**Task to carry out**: Below this line is the material. Write out only its lines from the one containing "Definition exampleRun : list" through the one containing "checkLimits 0 false true", both kept, exactly.
[Opening Records for this exercise section]
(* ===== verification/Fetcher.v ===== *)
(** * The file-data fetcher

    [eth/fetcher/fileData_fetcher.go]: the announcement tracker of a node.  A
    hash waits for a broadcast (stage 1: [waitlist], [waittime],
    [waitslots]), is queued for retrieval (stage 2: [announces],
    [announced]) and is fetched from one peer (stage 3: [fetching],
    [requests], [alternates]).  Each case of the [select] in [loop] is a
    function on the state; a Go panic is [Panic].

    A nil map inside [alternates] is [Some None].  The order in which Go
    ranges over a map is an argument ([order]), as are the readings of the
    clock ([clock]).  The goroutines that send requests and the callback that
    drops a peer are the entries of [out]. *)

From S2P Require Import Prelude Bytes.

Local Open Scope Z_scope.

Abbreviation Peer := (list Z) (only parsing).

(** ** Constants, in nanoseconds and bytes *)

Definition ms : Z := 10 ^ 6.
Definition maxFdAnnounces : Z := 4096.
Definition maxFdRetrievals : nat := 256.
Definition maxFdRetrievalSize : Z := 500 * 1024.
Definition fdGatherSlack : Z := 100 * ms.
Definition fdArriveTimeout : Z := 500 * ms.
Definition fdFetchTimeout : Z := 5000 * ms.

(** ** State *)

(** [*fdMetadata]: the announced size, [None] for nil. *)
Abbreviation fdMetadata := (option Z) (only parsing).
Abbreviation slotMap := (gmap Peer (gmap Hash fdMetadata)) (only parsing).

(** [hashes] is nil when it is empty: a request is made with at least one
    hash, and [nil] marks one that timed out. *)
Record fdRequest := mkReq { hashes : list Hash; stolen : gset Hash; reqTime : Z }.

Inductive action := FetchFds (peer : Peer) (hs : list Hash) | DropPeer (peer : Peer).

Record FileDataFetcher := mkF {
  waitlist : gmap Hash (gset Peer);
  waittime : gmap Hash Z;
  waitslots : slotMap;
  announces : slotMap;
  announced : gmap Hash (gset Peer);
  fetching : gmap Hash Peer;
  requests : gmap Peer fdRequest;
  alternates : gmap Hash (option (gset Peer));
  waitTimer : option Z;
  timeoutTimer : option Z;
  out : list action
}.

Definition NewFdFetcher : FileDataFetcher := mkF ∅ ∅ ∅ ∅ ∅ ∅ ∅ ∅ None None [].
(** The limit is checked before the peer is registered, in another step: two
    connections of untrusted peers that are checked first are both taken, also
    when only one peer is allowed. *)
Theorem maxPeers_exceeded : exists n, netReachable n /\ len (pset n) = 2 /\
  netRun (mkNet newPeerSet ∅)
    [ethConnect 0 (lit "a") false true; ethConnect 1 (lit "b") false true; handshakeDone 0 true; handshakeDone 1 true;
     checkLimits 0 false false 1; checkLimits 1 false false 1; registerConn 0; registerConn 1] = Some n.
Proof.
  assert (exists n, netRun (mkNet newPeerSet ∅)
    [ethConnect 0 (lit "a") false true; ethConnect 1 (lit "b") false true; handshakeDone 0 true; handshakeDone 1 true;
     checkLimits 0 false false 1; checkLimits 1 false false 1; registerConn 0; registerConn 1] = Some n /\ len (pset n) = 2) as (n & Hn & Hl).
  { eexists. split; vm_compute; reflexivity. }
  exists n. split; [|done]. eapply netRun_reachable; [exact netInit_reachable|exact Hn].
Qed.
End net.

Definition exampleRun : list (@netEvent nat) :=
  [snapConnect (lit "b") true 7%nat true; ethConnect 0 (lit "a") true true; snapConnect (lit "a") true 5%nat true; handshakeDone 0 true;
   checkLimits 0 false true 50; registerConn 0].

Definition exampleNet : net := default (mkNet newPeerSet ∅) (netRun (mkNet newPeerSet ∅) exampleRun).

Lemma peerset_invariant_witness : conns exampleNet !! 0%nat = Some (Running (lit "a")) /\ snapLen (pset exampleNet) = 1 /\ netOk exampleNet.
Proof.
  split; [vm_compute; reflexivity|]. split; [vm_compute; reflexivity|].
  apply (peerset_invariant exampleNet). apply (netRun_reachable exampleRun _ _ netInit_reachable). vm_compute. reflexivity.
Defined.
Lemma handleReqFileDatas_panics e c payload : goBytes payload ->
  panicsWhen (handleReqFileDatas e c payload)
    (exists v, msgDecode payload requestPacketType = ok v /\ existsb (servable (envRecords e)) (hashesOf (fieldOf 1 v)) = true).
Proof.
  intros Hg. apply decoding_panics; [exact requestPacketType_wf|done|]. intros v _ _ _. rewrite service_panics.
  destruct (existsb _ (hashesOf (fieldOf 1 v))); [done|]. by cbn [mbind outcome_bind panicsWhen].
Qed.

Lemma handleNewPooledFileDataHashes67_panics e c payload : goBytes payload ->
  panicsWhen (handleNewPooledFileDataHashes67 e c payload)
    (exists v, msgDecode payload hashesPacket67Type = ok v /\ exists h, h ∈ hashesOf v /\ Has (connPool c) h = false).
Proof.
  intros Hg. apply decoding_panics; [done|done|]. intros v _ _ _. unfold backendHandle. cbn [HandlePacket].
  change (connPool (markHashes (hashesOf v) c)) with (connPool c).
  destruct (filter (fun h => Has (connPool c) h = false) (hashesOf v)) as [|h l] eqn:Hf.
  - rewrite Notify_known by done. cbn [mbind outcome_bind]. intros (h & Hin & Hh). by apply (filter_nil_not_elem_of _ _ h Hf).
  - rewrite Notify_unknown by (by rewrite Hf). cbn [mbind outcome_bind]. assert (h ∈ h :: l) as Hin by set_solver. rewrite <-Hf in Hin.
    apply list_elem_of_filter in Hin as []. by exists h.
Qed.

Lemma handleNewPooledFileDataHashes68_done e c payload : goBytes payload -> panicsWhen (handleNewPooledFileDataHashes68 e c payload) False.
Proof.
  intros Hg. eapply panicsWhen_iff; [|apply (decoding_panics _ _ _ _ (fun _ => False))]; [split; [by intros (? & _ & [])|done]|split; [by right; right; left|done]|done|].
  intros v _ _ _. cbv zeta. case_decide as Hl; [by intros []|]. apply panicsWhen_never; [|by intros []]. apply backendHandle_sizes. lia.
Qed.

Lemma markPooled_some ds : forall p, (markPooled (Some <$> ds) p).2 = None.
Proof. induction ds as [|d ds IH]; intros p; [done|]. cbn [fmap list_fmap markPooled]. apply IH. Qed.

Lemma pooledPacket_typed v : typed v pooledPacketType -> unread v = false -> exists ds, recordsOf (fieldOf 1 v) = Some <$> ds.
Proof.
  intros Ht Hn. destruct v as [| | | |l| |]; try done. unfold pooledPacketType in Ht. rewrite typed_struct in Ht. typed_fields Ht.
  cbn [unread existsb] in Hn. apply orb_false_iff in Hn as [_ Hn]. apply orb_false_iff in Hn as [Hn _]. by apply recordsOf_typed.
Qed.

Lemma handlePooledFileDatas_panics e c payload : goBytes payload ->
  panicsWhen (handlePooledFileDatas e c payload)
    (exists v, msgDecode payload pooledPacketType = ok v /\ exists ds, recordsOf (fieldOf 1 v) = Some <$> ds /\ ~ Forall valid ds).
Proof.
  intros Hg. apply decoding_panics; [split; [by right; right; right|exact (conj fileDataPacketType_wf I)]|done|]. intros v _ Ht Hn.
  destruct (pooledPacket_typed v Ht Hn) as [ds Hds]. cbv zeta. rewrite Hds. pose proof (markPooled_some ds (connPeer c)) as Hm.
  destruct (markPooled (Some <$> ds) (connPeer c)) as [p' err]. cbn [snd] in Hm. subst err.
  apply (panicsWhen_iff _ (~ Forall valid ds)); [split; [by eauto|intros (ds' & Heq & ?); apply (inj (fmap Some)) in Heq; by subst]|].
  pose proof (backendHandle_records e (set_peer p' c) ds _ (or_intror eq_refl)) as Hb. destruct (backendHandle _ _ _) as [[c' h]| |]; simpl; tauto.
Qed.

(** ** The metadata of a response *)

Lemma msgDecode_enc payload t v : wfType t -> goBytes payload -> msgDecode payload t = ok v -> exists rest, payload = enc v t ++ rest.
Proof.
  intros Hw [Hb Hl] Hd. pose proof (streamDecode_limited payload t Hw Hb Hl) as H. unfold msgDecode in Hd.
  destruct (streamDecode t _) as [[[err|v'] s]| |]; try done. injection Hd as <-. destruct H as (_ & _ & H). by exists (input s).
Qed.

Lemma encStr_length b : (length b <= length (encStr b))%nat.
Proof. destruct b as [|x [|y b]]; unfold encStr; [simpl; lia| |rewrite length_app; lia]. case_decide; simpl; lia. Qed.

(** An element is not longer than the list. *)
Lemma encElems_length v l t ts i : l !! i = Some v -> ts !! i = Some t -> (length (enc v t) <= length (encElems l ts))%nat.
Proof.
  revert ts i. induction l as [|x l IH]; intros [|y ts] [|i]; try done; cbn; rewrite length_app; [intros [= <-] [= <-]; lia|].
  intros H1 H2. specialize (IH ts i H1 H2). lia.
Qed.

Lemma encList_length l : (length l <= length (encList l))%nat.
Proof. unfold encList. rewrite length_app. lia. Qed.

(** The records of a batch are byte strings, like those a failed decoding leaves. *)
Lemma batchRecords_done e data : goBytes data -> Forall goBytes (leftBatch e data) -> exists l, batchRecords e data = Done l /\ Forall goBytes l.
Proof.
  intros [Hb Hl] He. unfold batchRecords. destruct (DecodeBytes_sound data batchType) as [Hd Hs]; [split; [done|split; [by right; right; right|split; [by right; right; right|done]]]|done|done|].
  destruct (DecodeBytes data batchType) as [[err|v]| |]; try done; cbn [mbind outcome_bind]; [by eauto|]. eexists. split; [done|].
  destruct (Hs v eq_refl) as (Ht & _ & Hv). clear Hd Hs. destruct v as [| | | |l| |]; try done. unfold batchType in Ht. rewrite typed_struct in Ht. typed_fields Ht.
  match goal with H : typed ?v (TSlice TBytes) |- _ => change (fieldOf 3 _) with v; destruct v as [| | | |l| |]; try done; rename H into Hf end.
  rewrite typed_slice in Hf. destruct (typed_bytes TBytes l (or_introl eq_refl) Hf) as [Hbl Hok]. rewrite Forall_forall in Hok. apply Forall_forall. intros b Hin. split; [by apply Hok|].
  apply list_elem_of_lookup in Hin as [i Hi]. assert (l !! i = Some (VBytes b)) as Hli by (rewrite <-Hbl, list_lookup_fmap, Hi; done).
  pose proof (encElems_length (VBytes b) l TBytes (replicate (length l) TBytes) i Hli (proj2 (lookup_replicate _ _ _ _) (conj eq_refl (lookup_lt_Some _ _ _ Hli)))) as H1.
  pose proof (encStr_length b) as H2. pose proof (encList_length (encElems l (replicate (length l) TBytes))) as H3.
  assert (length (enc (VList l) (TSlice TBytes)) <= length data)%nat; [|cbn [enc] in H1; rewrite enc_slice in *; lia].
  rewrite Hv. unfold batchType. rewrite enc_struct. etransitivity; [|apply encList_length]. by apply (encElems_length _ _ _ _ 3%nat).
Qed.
[Closing Records for this exercise section]
[Opening Records for this exercise section]
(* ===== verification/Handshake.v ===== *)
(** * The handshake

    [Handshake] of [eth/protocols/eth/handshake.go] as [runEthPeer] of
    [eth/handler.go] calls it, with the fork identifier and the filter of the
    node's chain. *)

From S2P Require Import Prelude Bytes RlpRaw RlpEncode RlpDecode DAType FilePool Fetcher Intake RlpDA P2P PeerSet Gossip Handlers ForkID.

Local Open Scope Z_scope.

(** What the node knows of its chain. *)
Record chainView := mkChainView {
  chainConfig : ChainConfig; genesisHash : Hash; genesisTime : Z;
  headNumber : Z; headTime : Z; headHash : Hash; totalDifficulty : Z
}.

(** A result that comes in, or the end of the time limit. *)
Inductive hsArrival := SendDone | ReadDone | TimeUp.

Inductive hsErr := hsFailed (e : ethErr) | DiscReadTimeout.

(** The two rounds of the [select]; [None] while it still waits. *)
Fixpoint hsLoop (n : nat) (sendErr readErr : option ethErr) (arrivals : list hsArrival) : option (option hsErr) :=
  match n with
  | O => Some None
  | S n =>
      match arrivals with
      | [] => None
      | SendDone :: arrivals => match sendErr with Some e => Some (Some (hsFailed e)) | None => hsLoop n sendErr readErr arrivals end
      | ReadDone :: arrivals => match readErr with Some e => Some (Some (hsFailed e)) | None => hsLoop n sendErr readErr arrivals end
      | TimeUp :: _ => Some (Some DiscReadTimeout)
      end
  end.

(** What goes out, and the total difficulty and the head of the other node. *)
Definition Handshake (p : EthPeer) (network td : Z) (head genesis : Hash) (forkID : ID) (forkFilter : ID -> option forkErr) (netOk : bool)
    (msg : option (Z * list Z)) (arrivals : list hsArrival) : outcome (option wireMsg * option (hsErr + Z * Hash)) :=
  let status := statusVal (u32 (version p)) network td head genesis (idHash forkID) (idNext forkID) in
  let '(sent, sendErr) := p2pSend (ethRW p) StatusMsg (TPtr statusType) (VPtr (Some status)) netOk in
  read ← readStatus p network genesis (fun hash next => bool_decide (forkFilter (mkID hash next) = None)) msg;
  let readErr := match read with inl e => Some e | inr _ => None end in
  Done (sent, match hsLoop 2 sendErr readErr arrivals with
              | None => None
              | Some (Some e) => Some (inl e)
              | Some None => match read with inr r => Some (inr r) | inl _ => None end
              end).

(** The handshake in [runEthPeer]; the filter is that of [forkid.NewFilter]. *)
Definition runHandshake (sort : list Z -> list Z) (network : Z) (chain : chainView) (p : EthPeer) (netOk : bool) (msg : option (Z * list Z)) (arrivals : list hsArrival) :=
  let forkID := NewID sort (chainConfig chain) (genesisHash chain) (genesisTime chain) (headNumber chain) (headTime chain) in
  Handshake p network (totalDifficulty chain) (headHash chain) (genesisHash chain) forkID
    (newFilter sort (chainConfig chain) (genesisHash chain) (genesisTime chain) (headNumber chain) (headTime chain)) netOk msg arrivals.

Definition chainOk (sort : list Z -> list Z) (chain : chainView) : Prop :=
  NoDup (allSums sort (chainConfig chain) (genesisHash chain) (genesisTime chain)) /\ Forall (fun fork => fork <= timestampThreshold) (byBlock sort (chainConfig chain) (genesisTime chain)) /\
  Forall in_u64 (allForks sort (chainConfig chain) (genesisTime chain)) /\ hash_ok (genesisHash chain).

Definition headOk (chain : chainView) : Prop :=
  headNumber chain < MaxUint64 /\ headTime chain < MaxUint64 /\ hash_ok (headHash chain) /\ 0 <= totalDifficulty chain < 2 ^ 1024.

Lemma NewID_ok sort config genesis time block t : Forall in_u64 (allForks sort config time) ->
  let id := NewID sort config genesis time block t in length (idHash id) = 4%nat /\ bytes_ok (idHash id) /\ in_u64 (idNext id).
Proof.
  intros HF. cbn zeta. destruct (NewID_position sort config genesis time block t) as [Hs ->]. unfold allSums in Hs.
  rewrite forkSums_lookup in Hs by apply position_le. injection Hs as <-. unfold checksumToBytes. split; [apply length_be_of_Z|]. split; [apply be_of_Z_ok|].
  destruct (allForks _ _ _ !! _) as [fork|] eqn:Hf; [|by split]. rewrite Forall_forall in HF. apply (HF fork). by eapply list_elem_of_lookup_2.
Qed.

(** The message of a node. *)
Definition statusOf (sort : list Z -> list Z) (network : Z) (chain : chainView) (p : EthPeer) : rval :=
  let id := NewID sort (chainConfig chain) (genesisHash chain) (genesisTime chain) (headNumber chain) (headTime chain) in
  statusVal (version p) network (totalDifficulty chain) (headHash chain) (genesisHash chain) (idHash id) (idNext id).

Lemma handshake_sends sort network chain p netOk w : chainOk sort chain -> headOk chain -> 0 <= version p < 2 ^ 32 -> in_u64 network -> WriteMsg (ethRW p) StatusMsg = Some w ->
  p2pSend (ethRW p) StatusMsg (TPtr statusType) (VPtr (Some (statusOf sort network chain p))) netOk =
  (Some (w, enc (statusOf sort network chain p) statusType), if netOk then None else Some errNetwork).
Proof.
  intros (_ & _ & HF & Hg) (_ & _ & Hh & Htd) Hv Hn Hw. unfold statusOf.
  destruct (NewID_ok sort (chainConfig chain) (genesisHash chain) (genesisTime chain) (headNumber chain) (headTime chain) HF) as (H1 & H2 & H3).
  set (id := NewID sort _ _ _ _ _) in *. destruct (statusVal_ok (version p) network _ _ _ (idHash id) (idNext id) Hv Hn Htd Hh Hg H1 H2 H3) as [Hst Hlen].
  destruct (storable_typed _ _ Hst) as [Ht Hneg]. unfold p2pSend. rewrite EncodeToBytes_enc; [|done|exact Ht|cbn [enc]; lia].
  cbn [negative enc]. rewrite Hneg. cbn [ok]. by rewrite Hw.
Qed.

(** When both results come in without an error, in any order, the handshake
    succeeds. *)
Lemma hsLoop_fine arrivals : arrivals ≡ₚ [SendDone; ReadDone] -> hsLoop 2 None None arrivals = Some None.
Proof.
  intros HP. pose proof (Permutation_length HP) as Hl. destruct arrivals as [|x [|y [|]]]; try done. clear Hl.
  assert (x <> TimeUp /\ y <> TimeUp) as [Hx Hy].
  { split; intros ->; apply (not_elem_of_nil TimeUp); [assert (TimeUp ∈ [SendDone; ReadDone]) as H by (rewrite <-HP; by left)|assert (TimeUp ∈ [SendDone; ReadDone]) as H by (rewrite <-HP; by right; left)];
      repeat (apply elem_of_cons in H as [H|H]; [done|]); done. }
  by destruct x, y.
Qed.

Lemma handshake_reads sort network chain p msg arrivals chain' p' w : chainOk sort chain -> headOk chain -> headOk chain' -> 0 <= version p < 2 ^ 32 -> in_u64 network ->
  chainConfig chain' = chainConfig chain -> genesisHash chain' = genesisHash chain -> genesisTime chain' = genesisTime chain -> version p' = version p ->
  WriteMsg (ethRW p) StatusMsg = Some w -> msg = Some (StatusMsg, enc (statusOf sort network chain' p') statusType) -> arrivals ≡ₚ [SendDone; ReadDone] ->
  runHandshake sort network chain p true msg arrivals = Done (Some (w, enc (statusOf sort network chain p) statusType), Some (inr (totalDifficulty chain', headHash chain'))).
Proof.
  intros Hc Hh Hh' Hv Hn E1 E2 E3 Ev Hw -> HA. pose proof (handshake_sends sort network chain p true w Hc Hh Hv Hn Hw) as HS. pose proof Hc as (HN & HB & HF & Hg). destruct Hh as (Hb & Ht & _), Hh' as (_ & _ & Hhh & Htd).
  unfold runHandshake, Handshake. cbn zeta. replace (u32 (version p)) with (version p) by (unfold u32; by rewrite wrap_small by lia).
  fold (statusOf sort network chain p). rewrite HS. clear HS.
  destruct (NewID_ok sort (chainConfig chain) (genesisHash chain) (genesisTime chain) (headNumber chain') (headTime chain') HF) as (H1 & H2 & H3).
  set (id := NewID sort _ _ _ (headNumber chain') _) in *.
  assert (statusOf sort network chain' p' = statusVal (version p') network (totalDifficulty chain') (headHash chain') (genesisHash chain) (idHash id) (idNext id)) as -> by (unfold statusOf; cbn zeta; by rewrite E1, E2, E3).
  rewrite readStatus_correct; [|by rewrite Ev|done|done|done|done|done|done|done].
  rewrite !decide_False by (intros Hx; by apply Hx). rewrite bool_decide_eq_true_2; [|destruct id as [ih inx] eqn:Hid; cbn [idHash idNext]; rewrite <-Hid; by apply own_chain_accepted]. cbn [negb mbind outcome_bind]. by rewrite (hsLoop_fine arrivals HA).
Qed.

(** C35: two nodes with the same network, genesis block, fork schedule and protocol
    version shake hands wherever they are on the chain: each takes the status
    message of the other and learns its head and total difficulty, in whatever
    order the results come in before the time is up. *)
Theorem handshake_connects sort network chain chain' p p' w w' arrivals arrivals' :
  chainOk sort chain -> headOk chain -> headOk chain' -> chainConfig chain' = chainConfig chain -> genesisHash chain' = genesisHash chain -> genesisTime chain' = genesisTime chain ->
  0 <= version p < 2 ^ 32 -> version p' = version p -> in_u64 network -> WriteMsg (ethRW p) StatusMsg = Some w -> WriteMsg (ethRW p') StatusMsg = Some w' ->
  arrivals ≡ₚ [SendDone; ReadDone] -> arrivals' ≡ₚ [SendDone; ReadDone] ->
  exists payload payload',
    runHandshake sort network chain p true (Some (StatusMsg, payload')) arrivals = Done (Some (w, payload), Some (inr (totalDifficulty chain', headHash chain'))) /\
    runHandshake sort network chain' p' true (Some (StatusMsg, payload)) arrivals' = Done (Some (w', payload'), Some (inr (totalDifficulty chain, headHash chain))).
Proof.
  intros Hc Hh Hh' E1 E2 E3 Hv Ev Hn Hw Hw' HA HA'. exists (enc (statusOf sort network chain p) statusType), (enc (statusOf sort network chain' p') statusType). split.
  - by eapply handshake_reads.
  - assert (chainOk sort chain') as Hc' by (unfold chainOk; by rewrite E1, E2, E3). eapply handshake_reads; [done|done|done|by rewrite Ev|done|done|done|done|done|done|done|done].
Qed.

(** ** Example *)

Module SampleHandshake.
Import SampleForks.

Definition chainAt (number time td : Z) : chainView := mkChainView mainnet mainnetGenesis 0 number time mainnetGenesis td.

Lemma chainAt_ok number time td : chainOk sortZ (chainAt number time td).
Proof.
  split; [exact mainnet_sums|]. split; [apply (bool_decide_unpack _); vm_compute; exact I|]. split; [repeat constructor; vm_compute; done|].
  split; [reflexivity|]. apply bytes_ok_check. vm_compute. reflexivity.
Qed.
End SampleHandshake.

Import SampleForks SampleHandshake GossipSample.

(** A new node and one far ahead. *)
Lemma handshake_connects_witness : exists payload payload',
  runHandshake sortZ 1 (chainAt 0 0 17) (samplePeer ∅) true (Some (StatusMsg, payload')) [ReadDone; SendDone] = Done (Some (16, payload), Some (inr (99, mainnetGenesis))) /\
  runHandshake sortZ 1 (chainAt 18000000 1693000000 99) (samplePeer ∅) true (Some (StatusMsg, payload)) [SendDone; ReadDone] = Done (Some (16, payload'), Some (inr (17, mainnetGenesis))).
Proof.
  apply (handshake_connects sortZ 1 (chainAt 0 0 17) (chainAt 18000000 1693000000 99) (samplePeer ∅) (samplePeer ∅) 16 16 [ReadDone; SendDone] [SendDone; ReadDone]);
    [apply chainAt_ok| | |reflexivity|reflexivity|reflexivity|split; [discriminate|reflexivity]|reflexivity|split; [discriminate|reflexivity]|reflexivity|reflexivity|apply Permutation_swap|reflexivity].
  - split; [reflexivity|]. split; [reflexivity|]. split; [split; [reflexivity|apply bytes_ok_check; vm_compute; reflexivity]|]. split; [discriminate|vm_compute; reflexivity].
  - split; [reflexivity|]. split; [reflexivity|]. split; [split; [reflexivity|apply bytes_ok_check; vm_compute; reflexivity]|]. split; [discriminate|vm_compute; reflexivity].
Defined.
[Closing Records for this exercise section]
**Solution for this exercise**:
Definition exampleRun : list (@netEvent nat) :=
  [snapConnect (lit "b") true 7%nat true; ethConnect 0 (lit "a") true true; snapConnect (lit "a") true 5%nat true; handshakeDone 0 true;
   checkLimits 0 false true 50; registerConn 0].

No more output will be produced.